I know most individuals would agree that we shouldn’t only be taking time out of our lives once a year to recognize the growing problems with our environment. Indeed, many people do take it upon themselves to declare this day the kickoff to a more mindful lifestyle. It’s easy to make simple changes along the line of reducing, reusing, and recycling. Earth Day reminds us that the concern over pollution and the abuse of our natural resources cannot be left to scientists alone. It requires public buy-in.
A good place to start is to try to reduce the amount of waste you create by buying only what you need and reusing products like water bottles, containers, even snack bags. Most importantly, recycling absolutely everything you can goes a long way. If you don’t know where to get reusable products or where to recycle used goods or materials, a quick internet search can yield many options.

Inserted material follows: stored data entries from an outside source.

(** X23.  A tree ordered by [compareKeys] is a map that keeps the first
    value of a key: with the item of key [k] stored at node [a], [Insert] of
    another item of key [k] changes nothing and returns [a] with false,
    [Find] with key [k] returns [a], whose cell holds the stored item, and
    [Delete] with key [k] returns the stored item, not the one passed. *)
Theorem X23_ordered_map_keeps_first_value
    {V : Type} (zero : OrderedMap.orderedMapItem V)
    (rbt : RBTree (OrderedMap.orderedMapItem V)) (h : heap (OrderedMap.orderedMapItem V))
    (t : tree) (a : addr) (k : Z) (v v' : V) :
  Valid OrderedMap.compareKeys rbt h t ->
  (a, OrderedMap.mkItem k v) ∈ inorder t ->
  Insert rbt h (OrderedMap.mkItem k v') = Ok (Some a, false, rbt, h)
  /\ Find rbt h (OrderedMap.mkItem k v') = Ok (Some a, true)
  /\ (exists n, h !! a = Some n /\ Val n = OrderedMap.mkItem k v)
  /\ exists rbt' h' t',
       Delete zero rbt h (OrderedMap.mkItem k v') = Ok (OrderedMap.mkItem k v, true, rbt', h')
       /\ Valid OrderedMap.compareKeys rbt' h' t'
       /\ forall b x, (b, x) ∈ inorder t' -> OrderedMap.key x <> k.
Proof.
  intros HV Hin.
  pose proof (@OrderedMap.Comparator_compareKeys V) as Hf.
  assert (E0 : OrderedMap.compareKeys (OrderedMap.mkItem k v') (OrderedMap.mkItem k v) = 0)
    by (by apply OrderedMap.compareKeys_eq).
  pose proof (find_abs_at _ Hf t _ a _ (v_sorted _ _ _ _ HV) Hin E0) as Hfind.
  split_and!.
  - by apply (Insert_found _ Hf rbt h t _ a true).
  - by rewrite (Find_abs _ rbt h t _ HV), Hfind.
  - apply (Rep_in_cell h t); [by destruct HV|done].
  - destruct (Delete_spec _ Hf zero rbt h t (OrderedMap.mkItem k v') HV)
      as ([[[del ok] rbt'] h'] & E & Hpost).
    unfold Delete_post in Hpost. rewrite Hfind in Hpost.
    destruct Hpost as (-> & Hlen & B & x & A & t' & Et & Ex & -> & HV' & Hsnd).
    assert (Hx : (a, x) ∈ inorder t) by (rewrite Et; set_solver).
    pose proof (equal_unique _ Hf t _ a x a _ (v_sorted _ _ _ _ HV) Hx Hin Ex E0) as Heq.
    injection Heq as ->.
    exists rbt', h', t'. split_and!; try done.
    intros b y Hy Hk.
    assert (Hy' : y ∈ map snd (inorder t')).
    { change y with (snd (b, y)). by apply list_elem_of_fmap_2. }
    rewrite Hsnd in Hy'.
    pose proof (v_sorted _ _ _ _ HV) as Hso. unfold Sorted_tree in Hso. rewrite Et in Hso.
    apply (removed_absent _ Hf B A a _ (OrderedMap.mkItem k v') Hso E0 y Hy').
    by apply OrderedMap.compareKeys_eq.
Qed.

(** A map with the items 1 -> 10, 3 -> 30 and 7 -> 70. *)
Definition map_heap : heap (OrderedMap.orderedMapItem Z) :=
  [ mkNode (OrderedMap.mkItem 3 30) (Some 1%nat) (Some 2%nat) None true;
    mkNode (OrderedMap.mkItem 1 10) None None (Some 0%nat) false;
    mkNode (OrderedMap.mkItem 7 70) None None (Some 0%nat) false ].

Definition map_rbt : RBTree (OrderedMap.orderedMapItem Z) :=
  mkTree (Some 0%nat) (Some OrderedMap.compareKeys) (Some 1%nat) (Some 2%nat) 3.

Definition map_tree : @tree (OrderedMap.orderedMapItem Z) :=
  Node 0 true
    (Node 1 false Leaf (OrderedMap.mkItem 1 10) Leaf)
    (OrderedMap.mkItem 3 30)
    (Node 2 false Leaf (OrderedMap.mkItem 7 70) Leaf).

Lemma map_valid : Valid OrderedMap.compareKeys map_rbt map_heap map_tree.
Proof. valid_by_computation 1%nat. Qed.

Lemma X23_ordered_map_keeps_first_value_witness :
  Insert map_rbt map_heap (OrderedMap.mkItem 1 99) = Ok (Some 1%nat, false, map_rbt, map_heap)
  /\ Find map_rbt map_heap (OrderedMap.mkItem 1 99) = Ok (Some 1%nat, true)
  /\ (exists n, map_heap !! 1%nat = Some n /\ Val n = OrderedMap.mkItem 1 10)
  /\ exists rbt' h' t',
       Delete (OrderedMap.mkItem 0 0) map_rbt map_heap (OrderedMap.mkItem 1 99)
       = Ok (OrderedMap.mkItem 1 10, true, rbt', h')
       /\ Valid OrderedMap.compareKeys rbt' h' t'
       /\ forall b x, (b, x) ∈ inorder t' -> OrderedMap.key x <> 1.
Proof.
  apply (X23_ordered_map_keeps_first_value (OrderedMap.mkItem 0 0) map_rbt map_heap map_tree
           1%nat 1 10 99).
  - exact map_valid.
  - simpl. set_solver.
Defined.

Truth is, when we use less we help reduce the effects of climate change which impacts more than just the hotness of our summers and the coldness of our winters. It affects our water supplies, agriculture, and ecosystems. Every day changes to ocean chemistry threaten marine ecosystems by reducing levels of oxygen in the water which kills marine life – the kind of life that is necessary to keep oceans and lakes healthy. Without healthy and vital water sources we run into serious agricultural problems. Some crops need specific conditions such as right temperatures and enough water to thrive. When conditions are unstable and water sources are low, food production is in danger. Energy supplies, forests, and coastal areas are also threatened by climate change, but that’s not all…
In addition to the health of our planet, we can also reflect on our personal health and that of people all around the world. The environmental changes associated with climate change can be a big factor in disease migration – think of the recent spreading of the Zika virus across the Americas and other parts of the world. More directly, heat waves are the cause of many illnesses and deaths due to heat stroke and the release of toxic air pollutants makes asthma and other lung conditions infinitely worse.
So this Earth Day think of doing things like turning off your lights when you aren’t using them and turning your air conditioning down a few degrees. Even using a few less ice cubes can make a world of a difference. After all, it takes a lot of energy to freeze water and you could help save the polar ice caps that are so vital to our planet and our home.